O tom de denúncia também comparece na narrativa de Amarílis, embora por outros caminhos tortuosos, e, no caso da cena enfocada, talvez seja mais pertinente pensar na ideia de “flagra”, onde a própria protagonista constata-se no centro de uma revelação que a assusta, lembrando-nos a perda de controle, o arrebatamento e a transgressão que o erotismo impõe, como defende Bataille: “Se for preciso, posso dizer, no erotismo: EU me perco. Sem dúvida, não se trata de uma situação privilegiada. Mas a perda voluntária implicada no erotismo é flagrante: ninguém pode duvidar dela” (BATAILLE, 2014, p.55).
Acontece que, no caso das obras eleitas para análise, torna-se preponderante ressalvar a questão da vontade, pois o abuso surge como perene temática. Referendado pelo filósofo francês, a conclusão de Pedro Antônio Gregorio de Araujo no artigo Em busca da continuidade perdida: erotismo e morte em Georges Bataille é que “tanto o erotismo quanto a morte são violentos por natureza”;
(…) no entanto, o primeiro acontece de modo apenas temporário, ao passo que a segunda é para sempre. O erotismo coloca o indivíduo em jogo, fazendo com que a cada momento ele deseje mais e, portanto, perca-se mais, sentindo a nostalgia pela continuidade, por causa do contato com ela durante esse ato. (ARAUJO, 2020, p.2)
Isso posto, o que a elaboração estética dos contos propicia é, a partir da violência como uma característica inerente ao erotismo, trabalhar a ambiguidade que coloca em fricção dor e desejo; morte e vida; prazer e sofrimento; abuso e deleite. Por exemplo, em “Ocorrência de Parto” a ambiguidade só é possível porque tanto o nascimento quanto o estupro são atos marcados pela violência, seja pela erupção do ser familiar que irrompe do interior da mãe, seja pela introdução de um ser estranho ao corpo que não autorizou essa invasão.

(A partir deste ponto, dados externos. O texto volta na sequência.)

Lemma dispatch_deposits_inv `{!CurrencyLaws W} o c s s' :
  0 <= MinerDeposit cfg -> deposits_inv s -> dispatch o c s = Ok s' -> deposits_inv s'.
Proof.
  intros Hdep Hinv Hok.
  assert (forall x, world x = world s ->
    (forall who m, Miners x !! who = Some m -> exists m', Miners s !! who = Some m' /\ deposit m = deposit m') ->
    deposits_inv x) as Hframe.
  { intros x Hw Hm who m Hwho. destruct (Hm who m Hwho) as (m' & Hm' & ->). rewrite Hw. by apply Hinv. }
  destruct c; open_call Hok; hinv; try (by apply Hframe; [done|simpl; eauto]).
  - intros who m. simpl. rewrite lookup_insert_Some.
    match goal with Hr : reserve _ _ _ = Some _ |- _ => rewrite (reserve_reserved _ _ _ _ Hr) end.
    intros [[<- <-]|[Hne Hm']]; [rewrite decide_True by done|rewrite decide_False by done; by apply Hinv].
    simpl. match goal with |- context [reserved_balance ?w ?x] => pose proof (reserved_nonneg w x) end. lia.
  - intros who m. simpl. rewrite lookup_delete_Some. intros [Hne Hm'].
    rewrite unreserve_reserved by (by eapply Hinv). rewrite decide_False by done. by apply Hinv.
  - apply Hframe; simpl; case_match; simpl; eauto.
  - apply Hframe; simpl; repeat case_match; simpl; try done;
      intros who m; rewrite lookup_insert_Some; intros [[<- <-]|[_ Hm']]; eauto.
  - apply Hframe; repeat case_match; hinv; simpl; eauto.
  - apply Hframe; repeat case_match; hinv; simpl; eauto.
Qed.

(** Deregistering returns the whole deposit to the free balance. *)
Lemma deregister_returns_deposit `{!CurrencyLaws W} who m s s' :
  deposits_inv s -> Miners s !! who = Some m -> deregister_miner (Signed who) s = Ok s' ->
  free_balance (world s') who = free_balance (world s) who + deposit m /\ Miners s' !! who = None.
Proof.
  intros Hinv Hm Hok. unfold deregister_miner in Hok. simpl in Hok. rewrite Hm in Hok. simpl in Hok. hinv.
  destruct (Hinv who m Hm). simpl. rewrite lookup_delete_eq, unreserve_free by done. split; [lia|done].
Qed.

Lemma on_finalize_deposits_inv `{!MiningRewardLaws W} n s : deposits_inv s -> deposits_inv (on_finalize cfg n s).
Proof.
  intros Hinv. unfold on_finalize. destruct (BlockBestProof s) as [r|]; [|done].
  destruct (pay _ _ _) as [w rw] eqn:Hpay. unfold next_qblock_id. simpl.
  assert (forall x, reserved_balance w x = reserved_balance (world s) x) as Hw.
  { intros x. match type of Hpay with pay ?v ?a ?b = _ => pose proof (pay_reserved v a b x) as Hx end.
    by rewrite Hpay in Hx. }
  intros who m. simpl. destruct (Miners s !! record_miner r) as [m'|] eqn:Hm; simpl.
  - rewrite lookup_insert_Some. intros [[<- <-]|[_ Hm'']]; rewrite Hw; simpl; by apply Hinv.
  - intros Hm'. rewrite Hw. by apply Hinv.
Qed.

(** Calls and hooks move the reserves of an account exactly with its deposit. *)
Lemma dispatch_reserves `{!CurrencyLaws W} o c s s' :
  deposits_inv s -> dispatch o c s = Ok s' -> forall x,
  reserved_balance (world s') x - deposited x s' = reserved_balance (world s) x - deposited x s.
Proof.
  intros Hinv Hok x.
  assert (forall y, world y = world s -> deposited x y = deposited x s ->
    reserved_balance (world y) x - deposited x y = reserved_balance (world s) x - deposited x s) as Hframe by congruence.
  assert (forall y who m m', Miners s !! who = Some m -> Miners y = <[who := m']> (Miners s) -> deposit m' = deposit m ->
    deposited x y = deposited x s) as Hupd.
  { intros y who m m' Hm Hy Hd. unfold deposited. rewrite Hy. destruct (decide (who = x)) as [<-|Hne].
    - rewrite lookup_insert_eq, Hm. simpl. congruence.
    - by rewrite lookup_insert_ne. }
  destruct c; open_call Hok; hinv; try (by apply Hframe).
  - match goal with Hr : reserve _ _ _ = Some _ |- _ => simpl; rewrite (reserve_reserved _ _ _ _ Hr) end.
    unfold deposited. simpl. case_decide as Hx; [subst x; rewrite lookup_insert_eq|by rewrite lookup_insert_ne].
    match goal with Hn : Miners s !! _ = None |- _ => rewrite Hn end. simpl. lia.
  - match goal with Hm : Miners s !! ?w = Some ?m |- _ => destruct (Hinv _ _ Hm); simpl; rewrite unreserve_reserved by done;
      unfold deposited; simpl; case_decide as Hx; [subst x; rewrite lookup_delete_eq, Hm; simpl; lia|by rewrite lookup_delete_ne] end.
  - apply Hframe; simpl; case_match; done.
  - apply Hframe; simpl; repeat case_match; simpl; try done.
    all: try (eapply Hupd; [eassumption|reflexivity|done]).
  - apply Hframe; repeat case_match; hinv; simpl; done.
  - apply Hframe; repeat case_match; hinv; simpl; done.
Qed.

Lemma step_deposits_inv `{!CurrencyLaws W, !MiningRewardLaws W} x y :
  0 <= MinerDeposit cfg -> deposits_inv (st x) -> step x y -> deposits_inv (st y).
Proof.
  intros Hdep Hinv Hstep. destruct Hstep as [s hs acc header _ _|s hs acc o c _|s hs acc|s ex hs acc w evs Hrely]; simpl in *.
  - intros who m. unfold on_initialize. case_match; apply Hinv.
  - unfold apply_call. destruct (dispatch o c s) eqn:Hok; [|done|done]. by eapply dispatch_deposits_inv.
  - by apply on_finalize_deposits_inv.
  - intros who m Hm. simpl in Hm. specialize (Hrely who). unfold deposited in Hrely. rewrite Hm in Hrely. split; [by eapply Hinv|done].
Qed.
End Props.

(** Unfold the handler behind a dispatched call. *)
Ltac open_pow_call H :=
  unfold dispatch, register_miner, deregister_miner, register_topology, set_default_topology,
    set_difficulty, set_topology_curve, set_block_reward, set_target_proof_blocks, submit_proof,
    accept_proof, add_mineable_topology, remove_mineable_topology in H.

Trocando em miúdos, a violência é a característica comum que permite ao autor manejar as palavras e seu rol de possibilidades semânticas e de sintaxe – instrumentos do texto literário – com habilidade, a ponto de acender no leitor a dúvida sobre o que se passa. A “perna aberta” da “garota arfando” que nos introduz ao texto de Bonassi não poderia ser mais expressiva nesse sentido. Temos o corpo violentado por um gesto ou ação que desestabiliza suas reações, e, assim, o coloca a nu, exposto, descontrolado, espasmódico.
Ao estudar o livro O Erotismo, de Bataille, que chegou ao Brasil somente em 2004, Ciro Marcondes Filho compreende o erotismo como um daqueles “estados chamados de extremo possível do homem”. “São situações de êxtase, arrebatamento, delírio, (…) transes vivenciados em momentos livres de amarras, nus” (FILHO, 2008, p.210). É o que detectamos na experiência de Violete, protagonista de “A Casa dos Mastros”, que se inicia com um sentimento de temor exacerbado. “Tomou-se de pânico. Logo que pôde, escapuliu-se e foi direita à igreja” (AMARÍLIS, 1989, p.47), relata a narradora.

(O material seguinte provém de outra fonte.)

(** An improvement of a solver already ranked. *)
#[local] Lemma update_ranked_present n best l1 x l2 who e :
  ranks n best (l1 ++ x :: l2) -> solver x = who -> e < energy_milli x ->
  ranks n (<[who := e]> best) (take n (sort_ranked (l1 ++ mkRankedSolver who e :: l2))).
Proof.
  intros [Hs Hd Hb Hn Ht] Hx He. set (c := mkRankedSolver who e).
  destruct (sort_ranked_spec (l1 ++ c :: l2)) as [Hp Hsort].
  assert (length (sort_ranked (l1 ++ c :: l2)) = length (l1 ++ x :: l2)) as Hl.
  { by rewrite Hp, !length_app. }
  rewrite take_ge by lia. rewrite <- Permutation_middle in Hd, Hb.
  rewrite fmap_cons, NoDup_cons in Hd. destruct Hd as [Hnin Hd]. rewrite Hx in Hnin.
  apply Forall_cons in Hb as [_ Hb].
  assert (sort_ranked (l1 ++ c :: l2) ≡ₚ c :: l1 ++ l2) as Hp'.
  { by rewrite Hp, <- Permutation_middle. }
  split; [done| | |by rewrite Hl|].
  - rewrite Hp', fmap_cons, NoDup_cons. done.
  - rewrite Hp'. constructor; [by rewrite lookup_insert_eq|]. by apply rk_best_insert.
  - intros w ew Hw. rewrite Hl. setoid_rewrite Hp'. rewrite fmap_cons.
    destruct (decide (w = who)) as [->|Hne]; [left; set_solver|].
    rewrite lookup_insert_ne in Hw by done. destruct (Ht w ew Hw) as [Hin|[Hfull Hall]].
    + left. rewrite <- Permutation_middle, fmap_cons, Hx in Hin. set_solver.
    + right. split; [done|]. rewrite <- Permutation_middle in Hall. apply Forall_cons in Hall as [Hxe Hall].
      constructor; [simpl; lia|done].
Qed.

A busca intuitiva da personagem para apaziguar o pânico que a acomete – em razão da iminência da morte da madrasta que ela espancou com violência –, é o misticismo encarnado pela igreja, o que não deixa de constituir uma ironia diante dos olhos de Bataille, que faz questão de diferenciar o erotismo da experiência mística, embora aponte no duo “um aspecto da vida interior, se quisermos, da vida religiosa do homem”, advogando que, mesmo que procure “incessantemente no exterior um objeto de desejo (…) o que está em jogo é muitas vezes um aspecto inapreensível”, que se difere “da sexualidade animal justamente por colocar em questão a vida interior”.
Entendo por experiência interior aquilo que habitualmente se nomeia experiência mística: os estados de êxtase, de arrebatamento ou ao menos de emoção meditada. Mas penso menos na experiência confessional, a que os místicos se ativeram até aqui, do que numa experiência nua, livre de amarras, e mesmo de origem, que a prendam a qualquer confissão que seja. É por isso que não gosto da palavra ‘mística’. (BATAILLE, 2016, p.33)
A ironia volta à baila pela rejeição de Bataille à ideia de “experiência confessional”, que é justamente o que Violete procura para acalmar seu dilema interno, reacendendo a ambiguidade que pauta o texto de Amarílis, sobretudo nesse trecho da narrativa.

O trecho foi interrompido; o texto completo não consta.